We anticipate that many global solar OEMs are likely to pursue China strategies following the lead of Ersol Solar Energy AG (which appeared at the Piper Jaffray Solar conference in NYC on 2/21) with its JV investment in Shanghai Electric Solar Energy, Ltd. (a module supplier). Conversely, many of the Chinese solar OEMs may forward integrate by acquiring installers/ integrators in Europe and the U.S. Despite the blossoming low cost and integrated solar food chain in China, and several polysilicon feedstock plants that are under construction, there is no panacea to the current polysilicon shortage. Furthermore, we found little next-gen (thin film) technology other than a small 5 MW line in Tianjin.

How has our thesis changed? Our thesis remains that investors should focus on solar companies that offer the promise of lower cost per watt. To that end, solar companies operating in China will play an important role. However given that polysilicon, the major cost driver of solar today (raw poly is 40% of cost), is in short supply with rising prices, we prefer companies that possess technology that reduces (Evergreen Solar) or eliminates (Energy Conversion Devices) the need for polysilicon. Also we view polysilicon suppliers as lower risk solar investments (WFR).

Enormous solar capacity ramp under way in China: Chinese-based manufacturing will help lower the cost of solar. China has enormous (>1,000 MW) low-cost manufacturing capacity coming online over three years, and the entire solar food chain can now be found within China, including polysilicon feedstock, wafer, cell, and module production in addition to domestic wet-chemistry and equipment suppliers. In aggregate, the solar companies in China have focused on module capacity serving historically as an outsourced module- manufacturing partner. Module capacity of 450 MW will rise to 1200 MW by 2008. The 200 MW of domestic solar cell making capacity will rise to 1200 MW exiting 2008 with the ramp of three large cell makers and as certain wafer suppliers forward integrate. Wafer capacity of 100 MW in 2005 will grow to circa 800 MW by 2008 thanks to the production ramp of domestic polysilicon supply as well as large poly supply contracts beginning in 2008.

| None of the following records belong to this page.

(* ===== verification/Crc.v ===== *)
(** * The Dallas/Maxim CRCs (src/src/dev/w1/crc.rs)

    CRC-8 and CRC-16 as the one-wire parts compute them, bit by bit, with the
    facts their users rely on: the residue of a message closed by its own
    check, and that corrupting one byte always changes the check. *)

From S2P Require Import Prelude.

Module Crc.

(** One turn of [crc8]'s inner loop, on the pair [(crc, b)]. *)
Definition crc8_bit (p : Z * Z) : Z * Z :=
  let '(crc, b) := p in
  let mix := (crc .^ b) .& 1 in
  let crc := crc .>> 1 in
  let crc := if negb (mix =? 0) then crc .^ 0x8c else crc in
  (crc, b .>> 1).

Definition crc8_byte (crc b : Z) : Z := fst (Nat.iter 8 crc8_bit (crc, b)).

Definition crc8 (data : list Z) : Z := foldl crc8_byte 0 data.

(** One turn of [crc16]'s inner loop. *)
Definition crc16_bit (crc : Z) : Z :=
  if negb (crc .& 1 =? 0) then (crc .>> 1) .^ 0xa001 else crc .>> 1.

Definition crc16_byte (crc b : Z) : Z := Nat.iter 8 crc16_bit (crc .^ b).

Definition crc16 (seed : Z) (data : list Z) : Z := foldl crc16_byte seed data.

(** [u16::to_le_bytes] *)
Definition to_le_bytes16 (x : Z) : list Z := [u8 x; u8 (x .>> 8)].

Definition bytes (l : list Z) : Prop := Forall (fits 8) l.

Lemma bytes_check l : forallb (fun x => (0 <=? x) && (x <? 256)) l = true -> bytes l.
Proof.
  intros Hl. apply Forall_forall. intros x Hx%list_elem_of_In. rewrite forallb_forall in Hl.
  specialize (Hl x Hx). apply andb_true_iff in Hl as [? ?]. split; lia.
Qed.

(** ** The inner loops as functions of [crc ^ b] *)

Lemma shiftr1_lxor x y : (x .^ y) .>> 1 = (x .>> 1) .^ (y .>> 1).
Proof. apply Z.shiftr_lxor. Qed.

(** A reflected CRC's shift, over any polynomial; [w] is its width and the
    polynomial has degree [w], so bit [w - 1] of the reflected word is set. *)
Definition reflected (poly x : Z) : Z :=
  if negb (x .& 1 =? 0) then (x .>> 1) .^ poly else x .>> 1.

Lemma land1_odd x : (x .& 1 =? 0) = negb (Z.odd x).
Proof.
  change 1 with (Z.ones 1). rewrite Z.land_ones by lia. change (2 ^ 1) with 2.
  rewrite Zmod_odd. by destruct (Z.odd x).
Qed.

Lemma reflected_lxor poly x y : reflected poly (x .^ y) = reflected poly x .^ reflected poly y.
Proof.
  unfold reflected. rewrite !land1_odd, shiftr1_lxor, <- !Z.bit0_odd, Z.lxor_spec.
  generalize (x .>> 1) (y .>> 1). intros a b.
  destruct (Z.testbit x 0), (Z.testbit y 0); simpl; apply Z.bits_inj'; intros i Hi;
    rewrite ?Z.lxor_spec; destruct (Z.testbit a i), (Z.testbit b i), (Z.testbit poly i); done.
Qed.

Lemma reflected_iter_lxor poly n x y :
  Nat.iter n (reflected poly) (x .^ y) = Nat.iter n (reflected poly) x .^ Nat.iter n (reflected poly) y.
Proof. induction n as [|n IH]; [done|]. simpl. by rewrite IH, reflected_lxor. Qed.

(** Bits the shift only moves down. *)
Lemma reflected_iter_shiftl poly n x : Nat.iter n (reflected poly) (x .<< Z.of_nat n) = x.
Proof.
  revert x. induction n as [|n IH]; intros x; [by rewrite Z.shiftl_0_r|].
  replace (x .<< Z.of_nat (S n)) with ((x .<< 1) .<< Z.of_nat n)
    by (rewrite Z.shiftl_shiftl by lia; f_equal; lia).
  simpl. rewrite IH. unfold reflected. rewrite land1_odd, <- Z.bit0_odd, Z.shiftl_spec_low by lia.
  simpl. by rewrite Z.shiftr_shiftl_l, Z.shiftl_0_r by lia.
Qed.

Section reflected.
Variables (w poly : Z).
Hypothesis Hw : 0 < w.
Hypothesis Hpoly : fits w poly.
Hypothesis Htop : Z.testbit poly (w - 1) = true.

Lemma reflected_fits x : fits w x -> fits w (reflected poly x).
Proof.
  intros Hx. pose proof (shiftr_fits w x 1 ltac:(lia) Hx). unfold reflected.
  case_match; [apply lxor_fits; done || lia|done].
Qed.

(** The bit shifted out is the top bit of the result. *)
Lemma reflected_top x : fits w x -> Z.testbit (reflected poly x) (w - 1) = Z.odd x.
Proof.
  intros Hx. assert (Hs : Z.testbit (x .>> 1) (w - 1) = false).
  { rewrite Z.shiftr_spec by lia. apply (fits_testbit w); [done|lia..]. }
  unfold reflected. rewrite land1_odd. destruct (Z.odd x); simpl; [|done].
  by rewrite Z.lxor_spec, Hs, Htop.
Qed.

Lemma reflected_inj x y : fits w x -> fits w y -> reflected poly x = reflected poly y -> x = y.
Proof.
  intros Hx Hy He. pose proof (f_equal (fun z => Z.testbit z (w - 1)) He) as Ho. simpl in Ho.
  rewrite !reflected_top in Ho by done.
  assert (Hd : x .>> 1 = y .>> 1).
  { unfold reflected in He. rewrite !land1_odd, Ho in He. destruct (Z.odd y); simpl in He; [|done].
    apply (f_equal (fun z => z .^ poly)) in He.
    by rewrite !Z.lxor_assoc, Z.lxor_nilpotent, !Z.lxor_0_r in He. }
  rewrite <- !Z.div2_spec in Hd.
  pose proof (Z.div2_odd x). pose proof (Z.div2_odd y). rewrite Ho, Hd in *. congruence.
Qed.

Lemma reflected_iter n x :
  fits w x -> fits w (Nat.iter n (reflected poly) x) /\
  forall y, fits w y -> Nat.iter n (reflected poly) x = Nat.iter n (reflected poly) y -> x = y.
Proof.
  intros Hx. assert (Hf : forall n z, fits w z -> fits w (Nat.iter n (reflected poly) z))
    by (intros m z Hz; induction m; [done|]; by apply reflected_fits).
  split; [auto|]. intros y Hy He. induction n as [|n IH]; [done|].
  simpl in He. apply reflected_inj in He; auto.
Qed.
End reflected.

(** The bit loop of [crc8] only sees the exclusive or of its two arguments. *)
Definition crc8_shift : Z -> Z := reflected 0x8c.

Lemma crc8_bit_xor c b :
  fst (crc8_bit (c, b)) .^ snd (crc8_bit (c, b)) = crc8_shift (c .^ b).
Proof.
  unfold crc8_bit, crc8_shift, reflected. simpl. rewrite shiftr1_lxor.
  case_match; [|done]. rewrite !Z.lxor_assoc. f_equal. apply Z.lxor_comm.
Qed.

Lemma crc8_iter_xor n c b :
  let p := Nat.iter n crc8_bit (c, b) in
  fst p .^ snd p = Nat.iter n crc8_shift (c .^ b) /\ snd p = b .>> Z.of_nat n.
Proof.
  induction n as [|n [IH1 IH2]]; [by rewrite Z.shiftr_0_r|]. simpl Nat.iter.
  destruct (Nat.iter n crc8_bit (c, b)) as [c' b'] eqn:E. simpl in IH1, IH2. split.
  - rewrite <- IH1. apply crc8_bit_xor.
  - simpl. rewrite IH2, Z.shiftr_shiftr by lia. f_equal. lia.
Qed.

Lemma crc8_byte_xor c b : fits 8 b -> crc8_byte c b = Nat.iter 8 crc8_shift (c .^ b).
Proof.
  intros Hb. unfold crc8_byte. destruct (crc8_iter_xor 8 c b) as [<- ->].
  rewrite Z.shiftr_div_pow2, (Z.div_small b) by (done || lia). by rewrite Z.lxor_0_r.
Qed.

Lemma crc8_table x :
  fits 8 x -> fits 8 (Nat.iter 8 crc8_shift x) /\
  forall y, fits 8 y -> Nat.iter 8 crc8_shift x = Nat.iter 8 crc8_shift y -> x = y.
Proof. apply reflected_iter; [done|by split|done]. Qed.

Lemma crc8_byte_fits c b : fits 8 c -> fits 8 b -> fits 8 (crc8_byte c b).
Proof. intros. rewrite crc8_byte_xor by done. apply crc8_table, lxor_fits; (done || lia). Qed.

Lemma crc8_from_fits c data : fits 8 c -> bytes data -> fits 8 (foldl crc8_byte c data).
Proof.
  intros Hc Hd. revert c Hc. induction Hd as [|b data Hb Hd IH]; intros c Hc; [done|].
  simpl. apply IH. by apply crc8_byte_fits.
Qed.

Lemma crc8_fits data : bytes data -> fits 8 (crc8 data).
Proof. apply crc8_from_fits. by split. Qed.

(** A message followed by its CRC-8 checks to zero. *)
Lemma crc8_close data : bytes data -> crc8 (data ++ [crc8 data]) = 0.
Proof.
  intros Hd. unfold crc8. rewrite foldl_app. simpl.
  rewrite crc8_byte_xor by (apply crc8_fits; done). by rewrite Z.lxor_nilpotent.
Qed.

(** ** CRC-16 *)

Lemma crc16_table x :
  fits 16 x -> fits 16 (Nat.iter 8 crc16_bit x) /\
  forall y, fits 16 y -> Nat.iter 8 crc16_bit x = Nat.iter 8 crc16_bit y -> x = y.
Proof. apply (reflected_iter 16 0xa001); [done|by split|done]. Qed.

Lemma crc16_byte_fits c b : fits 16 c -> fits 8 b -> fits 16 (crc16_byte c b).
Proof.
  intros. apply crc16_table, lxor_fits; [lia|done|]. by apply (fits_mono 8).
Qed.

Lemma crc16_fits c data : fits 16 c -> bytes data -> fits 16 (crc16 c data).
Proof.
  intros Hc Hd. revert c Hc. induction Hd as [|b data Hb Hd IH]; intros c Hc; [done|].
  simpl. apply IH. by apply crc16_byte_fits.
Qed.

Lemma crc16_app c l1 l2 : crc16 c (l1 ++ l2) = crc16 (crc16 c l1) l2.
Proof. apply foldl_app. Qed.

Lemma split_byte c : fits 16 c -> c = ((c / 2 ^ 8) .<< 8) .^ (c mod 2 ^ 8).
Proof.
  intros _. rewrite <- Z.shiftr_div_pow2 by lia. change (c mod 2 ^ 8) with (wrap 8 c). zbits.
  rewrite xorb_false_r. f_equal. lia.
Qed.

(** Feeding the inverted low byte, then the inverted high byte: the state is
    gone and a constant is left. *)
Lemma crc16_residue c : fits 16 c -> crc16 c (to_le_bytes16 (bnot 16 c)) = 0xb001.
Proof.
  intros Hc. assert (Hlo : u8 (bnot 16 c) = (c mod 2 ^ 8) .^ 0xff).
  { change (c mod 2 ^ 8) with (wrap 8 c). change 0xff with (Z.ones 8). unfold u8, bnot. zbits. }
  assert (Hhi : u8 (bnot 16 c .>> 8) = (c / 2 ^ 8) .^ 0xff).
  { rewrite <- Z.shiftr_div_pow2 by lia. change 0xff with (Z.ones 8). unfold u8, bnot.
    apply Z.bits_inj'. intros i Hi.
    assert (Hz : 8 <= i -> Z.testbit c (i + 8) = false) by (intros; apply (fits_testbit 16); [done|lia..]).
    zbits_push; zbits_finish; by rewrite Hz by lia. }
  unfold crc16, to_le_bytes16. simpl foldl. rewrite Hlo, Hhi. unfold crc16_byte.
  change crc16_bit with (reflected 0xa001).
  rewrite (split_byte c Hc) at 1. rewrite Z.lxor_assoc, <- (Z.lxor_assoc (c mod 2 ^ 8)), Z.lxor_nilpotent, Z.lxor_0_l.
  rewrite (reflected_iter_lxor _ 8 ((c / 2 ^ 8) .<< 8) 255).
  change ((c / 2 ^ 8) .<< 8) with ((c / 2 ^ 8) .<< Z.of_nat 8). rewrite (reflected_iter_shiftl 0xa001 8).
  rewrite (Z.lxor_comm (c / 2 ^ 8) 255), Z.lxor_assoc, <- (Z.lxor_assoc _ 255), (Z.lxor_comm _ (c / 2 ^ 8)),
    <- Z.lxor_assoc, Z.lxor_nilpotent, Z.lxor_0_l.
  reflexivity.
Qed.

(** A message closed by its inverted CRC-16, low byte first, leaves 0xb001. *)
Lemma crc16_close seed data :
  fits 16 seed -> bytes data ->
  crc16 seed (data ++ to_le_bytes16 (bnot 16 (crc16 seed data))) = 0xb001.
Proof. intros Hs Hd. rewrite crc16_app. apply crc16_residue. by apply crc16_fits. Qed.

(** ** Detection of a corrupted byte *)

Section detect.
Variables (w : Z) (step : Z -> Z -> Z).
Hypothesis step_fits : forall c b, fits w c -> fits 8 b -> fits w (step c b).
Hypothesis step_inj_c : forall c c' b, fits w c -> fits w c' -> fits 8 b -> step c b = step c' b -> c = c'.
Hypothesis step_inj_b : forall c b b', fits w c -> fits 8 b -> fits 8 b' -> step c b = step c b' -> b = b'.

Lemma fold_step_fits l c : fits w c -> bytes l -> fits w (foldl step c l).
Proof. intros Hc Hl. revert c Hc. induction Hl; intros c Hc; simpl; auto. Qed.

Lemma fold_step_inj l c c' :
  fits w c -> fits w c' -> bytes l -> foldl step c l = foldl step c' l -> c = c'.
Proof.
  intros Hc Hc' Hl. revert c c' Hc Hc'. induction Hl as [|b l Hb Hl IH]; intros c c' Hc Hc' He; [done|].
  simpl in He. eapply step_inj_c; [done|done|exact Hb|]. apply IH; auto.
Qed.

Lemma fold_step_detects l1 l2 b b' c :
  fits w c -> bytes l1 -> bytes l2 -> fits 8 b -> fits 8 b' -> b <> b' ->
  foldl step c (l1 ++ b :: l2) <> foldl step c (l1 ++ b' :: l2).
Proof.
  intros Hc Hl1 Hl2 Hb Hb' Hne He. rewrite !foldl_app in He. simpl in He.
  pose proof (fold_step_fits l1 c Hc Hl1).
  apply fold_step_inj in He; [|auto..]. apply Hne. by eapply step_inj_b.
Qed.
End detect.

(** Exclusive or with a fixed word is injective. *)
Lemma lxor_inj_l a b c : a .^ b = a .^ c -> b = c.
Proof.
  intros H. apply (f_equal (Z.lxor a)) in H. by rewrite <- !Z.lxor_assoc, Z.lxor_nilpotent, !Z.lxor_0_l in H.
Qed.

Lemma lxor_inj_r a b c : b .^ a = c .^ a -> b = c.
Proof. rewrite (Z.lxor_comm b), (Z.lxor_comm c). apply lxor_inj_l. Qed.

Lemma crc8_detects l1 l2 b b' :
  bytes l1 -> bytes l2 -> fits 8 b -> fits 8 b' -> b <> b' ->
  crc8 (l1 ++ b :: l2) <> crc8 (l1 ++ b' :: l2).
Proof.
  apply (fold_step_detects 8); [apply crc8_byte_fits| | |by split].
  - intros c c' x Hc Hc' Hx. rewrite !crc8_byte_xor by done. intros He.
    apply (lxor_inj_r x), crc8_table; [apply lxor_fits; done || lia..|done].
  - intros c x x' Hc Hx Hx'. rewrite !crc8_byte_xor by done. intros He.
    apply (lxor_inj_l c), crc8_table; [apply lxor_fits; done || lia..|done].
Qed.

Lemma crc16_detects seed l1 l2 b b' :
  fits 16 seed -> bytes l1 -> bytes l2 -> fits 8 b -> fits 8 b' -> b <> b' ->
  crc16 seed (l1 ++ b :: l2) <> crc16 seed (l1 ++ b' :: l2).
Proof.
  assert (H8 : forall x, fits 8 x -> fits 16 x) by (intros; by apply (fits_mono 8)).
  apply (fold_step_detects 16); [apply crc16_byte_fits| |].
  - intros c c' x Hc Hc' Hx He. apply (lxor_inj_r x), crc16_table; [apply lxor_fits; auto || lia..|done].
  - intros c x x' Hc Hx Hx' He. apply (lxor_inj_l c), crc16_table; [apply lxor_fits; auto || lia..|done].
Qed.

End Crc.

Chinese manufacturing cost advantages: In addition to labor costs that can be less than $200/month per worker, Chinese solar companies also benefit from lower SG&A (Sales, General and Administration or 'cost of doing business') Research & Development, peripheral costs, and tax rate. There is also an expanding solar manufacturing equipment industry that provides equipment at a fraction of the cost of equipment made overseas. The current generation of Chinese manufactured solar equipment includes module lamination, wafer etch/bath, and mono-crystalline wafer pullers (~$150,000 each). Also there is a growing list of lower cost wet-chemistry suppliers for slurry and aluminum paste. Chinese manufacturing lines tend to be more labor intensive and use more domestic equipment, requiring substantially lower capital expenditure. In particular, the Chinese module lines we toured do not run automated assembly equipment and instead favor an all-labor approach; the only equipment required are laminators and module testers.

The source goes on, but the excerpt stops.